Task to complete
In the entries below, count the lines that include the word "Inductive" and reply with the number alone.

Material provided
(** The loop of lines 457-483, which breaks at the limit. *)
Fixpoint feed_loop (limit : nat) (st : feed_state) (vs : list VideoRecord)
  : feed_state :=
  match vs with
  | [] => st
  | video_to_feed :: vs' =>
      if (limit <=? fed_count_today st)%nat then st
      else feed_loop limit (feed_one st video_to_feed) vs'
  end.

(** The gate of lines 434-438: [true] when today's feed was already given. *)
Definition already_fed_today (today : date) (data : Document) : pyresult bool :=
  match last_fed_date data with
  | Some s =>
      if Str.nonempty s then
        match fromisoformat_date L s with
        | Some last_fed => Ok (bool_decide (last_fed = today))
        | None => Raise ValueError
        end
      else Ok false
  | None => Ok false
  end.

Definition get_next_video_limit (limit : nat) (today : date)
    (file : option Document) : pyresult Outcome :=
  let data := load_data file in
  gate ← already_fed_today today data;
  if gate : bool then Ok (no_save [AlreadyFedToday])
  else
    match unfed_videos (playlists data) with
    | [] => Ok (no_save [NoUnfedVideos])
    | _ :: _ =>
        all_unfed_videos ← sorted_unfed_videos data;
        let st := feed_loop limit
                    {| feed_playlists := playlists data;
                       fed_count_today := 0; feed_printed := [] |}
                    all_unfed_videos in
        Ok {| saved := Some {| playlists := feed_playlists st;
                               last_fed_date := Some (isoformat today) |};
              printed := feed_printed st ++
                         (if (fed_count_today st =? 0)%nat
                          then [NoUnfedVideos] else []) |}
    end.

Definition get_next_video : date → option Document → pyresult Outcome :=
  get_next_video_limit DAILY_VIDEO_LIMIT.

End Feed.

(** ** [list_playlists] *)

Inductive ListLine : Set :=
  | NoPlaylistsTracked
  | TrackedPlaylistsHeader
  | PlaylistStatus (playlist_url : string) (total fed unfed : nat) (added : date).

Section Listing.

Variable L : Library.

(** The lines printed for one playlist (lines 422-428); the date is the
    one [strftime('%Y-%m-%d')] prints. *)
Definition playlist_status (playlist_info : PlaylistRecord) : pyresult ListLine :=
  let total_videos := length (videos playlist_info) in
  let fed_videos := length (filter (fun v => fed v = true) (videos playlist_info)) in
  let unfed := total_videos - fed_videos in
  match fromisoformat_date L (added_date playlist_info) with
  | Some added =>
      Ok (PlaylistStatus (playlist_url playlist_info) total_videos fed_videos
                         unfed added)
  | None => Raise ValueError
  end.

Fixpoint playlist_statuses (pls : list (string * PlaylistRecord))
  : pyresult (list ListLine) :=
  match pls with
  | [] => Ok []
  | (_, playlist_info) :: pls' =>
      line ← playlist_status playlist_info;
      lines ← playlist_statuses pls';
      Ok (line :: lines)
  end.

Definition list_playlists (file : option Document) : pyresult (list ListLine) :=
  let data := load_data file in
  match playlists data with
  | [] => Ok [NoPlaylistsTracked]
  | _ :: _ =>
      lines ← playlist_statuses (playlists data);
      Ok (TrackedPlaylistsHeader :: lines)
  end.

End Listing.

(** ** The command line: [main] *)

(** What one invocation finds outside the program: the data file, the
    YouTube service, the clock and the language model. *)
Record World : Type := {
  world_file : option Document;
  world_youtube : YouTube;
  world_now : string;
  world_today : date;
  world_llm : LlmReply;
}.

Inductive Printed : Set :=
  | Said (m : Message)
  | Listed (l : ListLine)
  | UsageAll
  | UsageOf (command : string)
  | UnknownCommand (command : string).

Record Run : Set := {
  run_saved : option Document;
  run_printed : list Printed;
}.

Definition of_outcome (o : Outcome) : Run :=
  {| run_saved := saved o; run_printed := Said <$> printed o |}.

Definition only_prints (ps : list Printed) : Run :=
  {| run_saved := None; run_printed := ps |}.

Section Main.

Variable L : Library.
Variable json_loads : string → option JsonAnalysis.

(** [main()] on [sys.argv]. *)
Definition main (w : World) (argv : list string) : pyresult Run :=
  match argv with
  | [] | [_] => Ok (only_prints [UsageAll])
  | _ :: command :: args =>
      if bool_decide (command = "add"%string) then
        match args with
        | [] => Ok (only_prints [UsageOf "add"])
        | playlist_url :: _ =>
            o ← add_playlist L (world_file w) (world_youtube w) (world_now w)
                  playlist_url;
            Ok (of_outcome o)
        end
      else if bool_decide (command = "list"%string) then
        lines ← list_playlists L (world_file w);
        Ok (only_prints (Listed <$> lines))
      else if bool_decide (command = "next"%string) then
        o ← get_next_video L (world_today w) (world_file w);
        Ok (of_outcome o)
      else if bool_decide (command = "sync"%string) then
        match args with
        | [] => Ok (only_prints [UsageOf "sync"])
        | playlist_url :: _ =>
            o ← sync_playlist L (world_file w) (world_youtube w) playlist_url;
            Ok (of_outcome o)
        end
      else if bool_decide (command = "analyze"%string) then
        match args with
        | video_url :: summary :: rating :: actionable_points_str :: _ =>
            o ← analyze_video L (world_file w) video_url summary rating
                  actionable_points_str;
            Ok (of_outcome o)
        | _ => Ok (only_prints [UsageOf "analyze"])
        end
      else if bool_decide (command = "watch"%string) then
        match args with
        | [] => Ok (only_prints [UsageOf "watch"])
        | video_url :: _ =>
            o ← mark_video_watched L (world_file w) video_url;
            Ok (of_outcome o)
        end
      else if bool_decide (command = "skip"%string) then
        match args with
        | [] => Ok (only_prints [UsageOf "skip"])
        | video_url :: _ =>
            o ← skip_video L (world_file w) video_url;
            Ok (of_outcome o)
        end
      else if bool_decide (command = "auto_analyze"%string) then
        match args with
        | [] => Ok (only_prints [UsageOf "auto_analyze"])
        | video_url :: _ =>
            o ← auto_analyze_video_with_llm L json_loads (world_file w)
                  (world_llm w) video_url;
            Ok (of_outcome o)
        end
      else Ok (only_prints [UnknownCommand command])
  end.

End Main.

(** ** A concrete library for evaluating the program on sample inputs

    It accepts every bracketed or non-ASCII network location, leaves
    escapes undecoded, and reads the two shapes the program itself stores:
    dates [YYYY-MM-DD] and UTC instants [YYYY-MM-DDTHH:MM:SS+00:00]. *)
Module Sample.

Definition digit_value (c : ascii) : option Z :=
  if Str.is_digit c then Some (Z.of_nat (Str.code c - 48)) else None.

Fixpoint number (acc : Z) (s : string) : option Z :=
  match s with
  | EmptyString => Some acc
  | String c s' => d ← digit_value c; number (10 * acc + d) s'
  end.

(** [n] digits followed by the rest of the text. *)
Definition digits (n : nat) (s : string) : option (Z * string) :=
  if (n <=? String.length s)%nat then
    v ← number 0 (String.substring 0 n s);
    Some (v, String.substring n (String.length s - n) s)
  else None.

Definition expect (c : ascii) (s : string) : option string :=
  match s with
  | String d s' => if Ascii.eqb c d then Some s' else None
  | EmptyString => None
  end.

Definition read_ymd (s : string) : option (Z * Z * Z * string) :=
  '(y, s) ← digits 4 s; s ← expect "-" s;
  '(m, s) ← digits 2 s; s ← expect "-" s;
  '(d, s) ← digits 2 s;
  Some (y, m, d, s).

Definition read_date (s : string) : option date :=
  '(y, m, d, rest) ← read_ymd s;
  if Str.nonempty rest then None
  else Some (Date (Z.to_nat y) (Z.to_nat m) (Z.to_nat d)).

(** Days from 1970-01-01 to a date of the proleptic Gregorian calendar. *)
Definition days_from_civil (y m d : Z) : Z :=
  let y := if (m <=? 2)%Z then (y - 1)%Z else y in
  let era := (y / 400)%Z in
  let yoe := (y - era * 400)%Z in
  let doy := ((153 * (if (2 <? m)%Z then m - 3 else m + 9) + 2) / 5 + d - 1)%Z in
  let doe := (yoe * 365 + yoe / 4 - yoe / 100 + doy)%Z in
  (era * 146097 + doe - 719468)%Z.

Definition read_timestamp (s : string) : option Q :=
  '(y, m, d, s) ← read_ymd s; s ← expect "T" s;
  '(hh, s) ← digits 2 s; s ← expect ":" s;
  '(mm, s) ← digits 2 s; s ← expect ":" s;
  '(ss, s) ← digits 2 s;
  if bool_decide (s = "+00:00"%string)
  then Some (inject_Z (days_from_civil y m d * 86400 + hh * 3600 + mm * 60 + ss))
  else None.

Definition library : Library := {|
  bracketed_netloc_ok := fun _ => true;
  nfkc_netloc_ok := fun _ => true;
  unquote_escapes := fun s => s;
  fromisoformat_date := read_date;
  fromisoformat_timestamp := read_timestamp;
|}.

(** A [json.loads] that recognises no text. *)
Definition json_loads (s : string) : option JsonAnalysis := None.

Definition video (id published name : string) (is_fed : bool)
    (rating : option string) : VideoRecord :=
  {| url := "https://www.youtube.com/watch?v=" +:+ id;
     publishedAt := published; title := name; description := "";
     fed := is_fed; summary := (fun _ => "a summary"%string) <$> rating;
     usefulness_rating := rating;
     actionable_points := (fun _ => ["a point"%string]) <$> rating |}.

(** A document tracking one playlist of two videos, one of them analysed
    and fed. *)
Definition tracked : Document :=
  {| playlists :=
       [("PL1"%string,
         {| playlist_url := "https://www.youtube.com/playlist?list=PL1";
            videos := [video "aaa" "2024-01-01T00:00:00Z" "old title" true
                             (Some "useful"%string);
                       video "bbb" "2024-01-05T00:00:00Z" "b" false None];
            added_date := "2024-01-06T09:30:00" |})];
     last_fed_date := None |}.

(** Two playlists with five candidates and one fed video. *)
Definition rated : Document :=
  {| playlists :=
       [("PL1"%string,
         {| playlist_url := "https://www.youtube.com/playlist?list=PL1";
            videos := [video "v1" "2024-01-01T00:00:00Z" "one" false
                             (Some "useful"%string);
                       video "v2" "2023-01-01T00:00:00Z" "two" false
                             (Some "highly_useful"%string);
                       video "v0" "2022-01-01T00:00:00Z" "zero" true
                             (Some "highly_useful"%string)];
            added_date := "2024-01-06T09:30:00" |});
        ("PL2"%string,
         {| playlist_url := "https://www.youtube.com/playlist?list=PL2";
            videos := [video "v3" "2024-06-01T00:00:00Z" "three" false
                             (Some "highly_useful"%string);
                       video "v4" "2025-01-01T00:00:00Z" "four" false None;
                       video "v5" "2025-02-01T00:00:00Z" "five" false
                             (Some "usefull"%string)];
            added_date := "2024-01-07T09:30:00" |})];
     last_fed_date := Some "2024-03-06"%string |}.

(** The remote playlist: [aaa] is still there, [bbb] is gone, [ccc] is
    new, and one entry is not a video. *)
Definition youtube : YouTube :=
  {| playlist_pages := inr [[Some "aaa"%string; None]; [Some "ccc"%string]];
     videos_list := fun ids =>
       inr ((fun id => {| item_id := id;
                          item_publishedAt := "2024-02-02T00:00:00Z";
                          item_title := "title of " +:+ id;
                          item_description := "about " +:+ id |}) <$> ids) |}.

End Sample.

(** ** Sample invocations *)
Module Invocation.

(** A run on 2024-03-07 over the given data file, with the sample
    playlist behind the API and a language model that fails. *)
Definition world (file : option Document) : World :=
  {| world_file := file; world_youtube := Sample.youtube;
     world_now := "2024-03-07T10:00:00"; world_today := Date 2024 3 7;
     world_llm := LlmFailed |}.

Task response
2